Dialog International
by DowneastDem (david.vickrey (at) post.harvard.edu) on Thu May 22nd, 2008 at 12:20:22 PM EST
If the news of today are to be believed, she's running. It's gonna be an interesting year for the Grand Coalition, now that the campaign for the Bundestag election 2009 seems to have begun already.

"If you know your enemies and know yourself, you will not be imperiled in a hundred battles." Sun Tzu
by Turambar (sersguenda at hotmail com) on Thu May 22nd, 2008 at 01:03:27 PM EST
[ Parent ]
There was an excellent profile of Köhler in the last Spiegel which called him out for being a bland populist:

Staatsoberhaupt: Der Politikverdrossene - Politik - SPIEGEL ONLINE - Nachrichten

Horst Köhler wird in nächster Zeit entscheiden, ob er sich ein zweites Mal zum Bundespräsidenten wählen lassen will. Bislang hat er seine Rolle eher unglücklich definiert.

Will er, will er nicht? Das ist die Frage, die Berlin derzeit umtreibt. Sie richtet sich an Bundespräsident Horst Köhler, der entscheiden muss, ob er eine zweite Amtszeit anstrebt. Es ist eine wichtige Frage, aber es ist die falsche. Eigentlich müsste die erste Frage an Köhler lauten: Was will er? Wofür braucht er eine zweite Amtszeit? Es ist nicht so, dass er diese Frage bislang zufriedenstellend beantwortet hat.

The CDU and FDP currently have a majority of one or two votes in the Federal Assembly. That will probably be gone after the elections in Bavaria. After that, it's all up in the air, down to courting the Greens and the Linke. Eight people from the CDU and/or FDP voted against Köhler last time around...

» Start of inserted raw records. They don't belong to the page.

Lemma put_header_writes h buf off :
  off mod 8 = 0 -> writes_field buf off (FHdr h) (put_header h buf off).
Proof.
  intros Ho m Hm (Ht & Hl & Hi) Hoff Hsz Hz. cbn [fsize] in *. unfold put_header, CHAR_SIZE.
  destruct (encode_ie_header_emits h (buf + off / 8) m Hm) as (m' & E & Hm' & Hlaid & Hfr);
    cbn [lsize fsize] in *; [cbn; lia|lia|lia| |].
  { intros k Hk. apply Hz. Z.div_mod_to_equations. lia. }
  replace (8 * (buf + off / 8) + 0) with (8 * buf + off) in * by (Z.div_mod_to_equations; lia).
  exists m'. unfold bind. rewrite E. unfold ret. rewrite u16_small by lia.
  split; [reflexivity|]. split; [exact Hm'|]. split; [|exact Hfr].
  cbn [laid field_at fsize] in *. destruct Hlaid as (H1 & H2 & H3 & _).
  replace (8 * buf + off + 8 + 16) with (8 * buf + off + 24) in H3 by lia. auto.
Qed.

Lemma of_list_wf l : Forall (fun x => 0 <= x < 256) l -> wf_bytes (of_list l).
Proof.
  intros Hl i. unfold of_list. destruct (i <? 0); [lia|].
  destruct (nth_in_or_default (Z.to_nat i) l 0) as [Hin| ->]; [|lia].
  rewrite Forall_forall in Hl. apply Hl, Hin.
Qed.

(** A memory that differs from [m] by the bytes [l] at address [p]. *)
Lemma bytes_written m m' p l :
  wf_bytes m -> Forall (fun x => 0 <= x < 256) l ->
  (forall i, m' i = if (p <=? i) && (i <? p + Z.of_nat (length l))
                    then nth (Z.to_nat (i - p)) l 0 else m i) ->
  wf_bytes m' /\ field_at m' (8 * p) (FCopy l)
  /\ framed m m' (8 * p) (8 * Z.of_nat (length l)).
Proof.
  intros Hm Hl Hspec.
  assert (Hm' : wf_bytes m').
  { intros i. rewrite Hspec. destruct (_ && _); [|apply Hm].
    destruct (nth_in_or_default (Z.to_nat (i - p)) l 0) as [Hin| ->]; [|lia].
    rewrite Forall_forall in Hl. apply Hl, Hin. }
  split; [exact Hm'|]. split; [|split].
  - cbn [field_at]. intros i Hi.
    replace (8 * p + 8 * Z.of_nat i) with (8 * (p + Z.of_nat i)) by lia.
    rewrite getbits_byte, Hspec by auto. zcases; try lia. f_equal. lia.
  - intros k Hk. unfold mbit. rewrite Hspec. zcases; try reflexivity.
    Z.div_mod_to_equations. lia.
  - intros k Hk. left. unfold mbit. rewrite Hspec. zcases; try reflexivity.
    Z.div_mod_to_equations. lia.
Qed.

by nanne (zwaerdenmaecker@gmail.com) on Fri May 23rd, 2008 at 04:34:20 AM EST
Yet, Kurbjuweit ends with:

So wie die Lage ist, gehört der Bundespräsident auf die Seite der Politik, als Botschafter, als Brückenbauer zu den Bürgern. Er müsste dafür werben, dass sie sich nicht abwenden, obwohl der politische Betrieb kompliziert ist und oft unerfreulich wirkt. Er müsste sich klar auf die Seite der Politik stellen, und von dort kann er auch hin und wieder die Politik kritisieren. Es darf für einen Präsidenten nicht heißen: Ich und die. Es muss heißen: Wir.

This sounds very much like wanting the Prez to explain to the stupid voter why he is wrong, and the politicians right. As if politicians would be nothing to do with the emergence of Politikverdrossenheit.

*Lunatic*, n.
One whose delusions are out of fashion.